💤Shikamaru 💤Właśnie zmierzałaś na polanę na której poznałaś bruneta. Pomimo tego, że praktycznie nie rozmawialiście, a głównie leżeliście i obserwowaliście chmury polubiłaś chłopaka. Ucieszyłaś się gdy go zobaczyłaś pod drzewem.
- Ohayo - powiedziałaś siadając obok niego
On uśmiechną się leniwie i odpowiedział to samo. Przez kilka minut trwała cisza lecz ty ją przerwałaś.
- Co tam u ciebie?
- Tak jak zawszę - westchnął - Umiesz grać w shogi?
Ty tylko pokiwałaś głową twierdząco. On tylko pokiwał głową ze zrozumieniem po czym wyjął plansze nie wiadomo skąd (magia). I tak oto spędziliście kilka godzin na graniu w szachy. Rozmawiając o błahych tematach takich jak wasze ulubione hobby, a dokładniej "spanie„.
🌪Neji🌪
Stałaś przed willą Hyūga chcąc spotkać się z Hinatą której nigdzie nie mogłaś znaleźć.
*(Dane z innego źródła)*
(** C3: only verified transactions get into the pool or leave it, in whatever order the threads run.  Start a server with 1 to 255
    workers and let its actors, its workers, the validators, the ledger and the clock run in any interleaving of their atomic
    actions.  At every moment: each transaction of the pool is kept under its own hash, with exactly one answer of the stateless
    and one of the stateful validator, all of them good; a transaction of that hash (the hash does not cover signatures) was found valid by [VerifyTransaction], and the ledger was
    at the recorded height and then or later did not contain the hash.  The same evidence exists for every entry offered to consensus, for every transaction of a block reported
    as good, and for every transaction passed on to the network.  And no thread ever panics, the validators included,
    provided that the transactions that arrive have script lengths and VM flags such as decoding leaves ([decoded_well_made]). *)
Theorem pool_only_verified (num : nat) (noPreExec noBroadcast : bool) (now : Z) (l : LedgerState) (c : config Server) :
  (0 < num < 256)%nat -> reachable (init_server num noPreExec noBroadcast now l) c ->
  let ls := ledgers (shared c) in
  (forall h e, txPool (shared c) !! h = Some e ->
     t_hash (e_Tx e) = h /\ Forall (fun a => a_ErrCode a = ErrNoError) (Attrs e) /\ of_type VerifyType_Stateless (Attrs e) = 1%nat /\
     stateless_ok h /\ exists a, filter (fun a => a_Type a = VerifyType_Stateful) (Attrs e) = [a] /\ checked ls h (a_Height a)) /\
  (forall pid offered e, Replied pid (GetTxnPoolRsp offered) ∈ sent (shared c) -> e ∈ offered -> accepted ls (t_hash (e_Tx e))) /\
  (forall pid results r, VerifyBlockRsp pid results ∈ sent (shared c) -> r ∈ results -> v_ErrCode r = ErrNoError -> accepted ls (t_hash (v_Tx r))) /\
  (forall pid tx, TxToNet pid tx ∈ sent (shared c) -> accepted ls (t_hash tx)) /\
  (forall i p, threads c !! i = Some p -> resume p (shared c) <> Crash).
Proof.
  intros Hn Hr ls. pose proof (reachable_all_safe _ _ (init_inv num noPreExec noBroadcast now l Hn) Hr) as Hall. destruct Hall as [Hs Ht].
  assert (He : forall e, e ∈ sent (shared c) -> event_ok ls e) by (apply Forall_forall, (inv_sent _ Hs)). repeat split.
  - exact (vf_hash _ _ _ (inv_pool _ Hs _ _ H)).
  - eapply Forall_impl; [exact (vf_approved _ _ _ (inv_pool _ Hs _ _ H))|]. intros a Ha. exact (proj1 Ha).
  - exact (vf_stateless _ _ _ (inv_pool _ Hs _ _ H)).
  - exact (verified_stateless _ _ _ (inv_pool _ Hs _ _ H)).
  - destruct (inv_pool _ Hs _ _ H) as [_ Ha _ H1 _]. unfold of_type in H1. destruct (filter _ _) as [|a [|]] eqn:E; try discriminate H1. exists a. split; [reflexivity|].
    assert (Hin : a ∈ filter (fun a => a_Type a = VerifyType_Stateful) (Attrs e)) by (rewrite E; left). apply list_elem_of_filter in Hin as [Hty Hin].
    rewrite Forall_forall in Ha. exact (proj2 (proj2 (Ha a Hin)) Hty).
  - exact (proj1 (verified_accepted _ _ _ (proj1 (Forall_forall _ _) (He _ H) _ H0))).
  - exact (proj2 (verified_accepted _ _ _ (proj1 (Forall_forall _ _) (He _ H) _ H0))).
  - exact (proj1 (proj1 (Forall_forall _ _) (He _ H) _ H0 H1)).
  - exact (proj2 (proj1 (Forall_forall _ _) (He _ H) _ H0 H1)).
  - exact (proj1 (He _ H)).
  - exact (proj2 (He _ H)).
  - intros i p Hp. exact (all_safe_no_crash Inv grows grows_refl c i p (conj Hs Ht) Hp).
Qed.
- Hinaty nie ma - usłyszałaś za plecami
Szybko się obróciłaś i dostrzegłaś Nejiego.- Ohayo Neji, a wiesz może gdzie jest? - spytałaś z nadzieją
- Jest na misji wróci dopiero jutro
- No dobrze - westchnęłaś - to ja już pójdę
- Czekaj może pójdziesz ze mną na trening?
To pytanie bardzo cię zdziwiło bo z tego co opowiadała Hinata, Neji zawszę wolał trenować sam.
- Dobrze i tak nie mam nic do stracenia
Udaliście się na pole treningowe po czym zaczęliście zaciętą walkę. Choć wiedziałaś, że brunet daje ci fory starałaś się z całych sił. Wasza walka trwała dobre dwie godziny. Ty już ledwo stałaś przez duży brak czakry lecz chłopak tylko oparł ręce na kolanach i lekko dyszał. Usiadłaś pod drzewem, a perłowooki uczynił to samo. Po czy zaczęliście rozmawiać aż do wieczora o głupotach
🍡Itachi🍡
Siedziałaś spokojnie w domu popijając herbatę, gdy nagle na parapecie usiadł kruk. Z zaciekawieniem patrzyłaś na ptaka. Ten po chwili zeskoczył na podłogę i zamienił się w Itachi'ego którego spotkałaś kilka tygodni temu.
- Witaj Itachi co tu robisz? - spytałaś ciekawa
- Witaj [imię] przyszedłem po ciebie...
Ty popatrzyłaś na niego zdziwiona. Leczy gdy w jego oczach błysła czerwień straciłaś świadomość. Ostatnie co zobaczyłaś to, że chłopak trzyma cię w ramionach.
💣Deidara💣
Obudziłaś się w ciemnym pomieszczeniu. Głowa niemiłosiernie cię bolała. Nagle do pomieszczenia weszło dwóch mężczyzn, jednym z nich był Deidara, a drugi miał rude włosy i pełno kolczyków na twarzy.
- W końcu się obudziłaś hm! - powiedział Dei
- Po co tu jestem - spytałaś słabo
Przez chwilę trwała cisza lecz przerwał ją drugi mężczyzna.
- Jestem Pain lider akatsuki, a ty jesteś tu by do nas dołączyć - powiedział odnośnym głosem
Ty tylko pokiwałaś głową ze zrozumieniem. I tak nie miałaś po co wracać do wioski.
- Deidara cię oprowadzić i wyjaśni wszystko - powiedział i wyszedł
Po tym Deidara faktycznie cię oprowadził po bazie oraz przedstawił trochę członków organizacji. Trzeba też dodać, że przeprosił za uderzenie cię.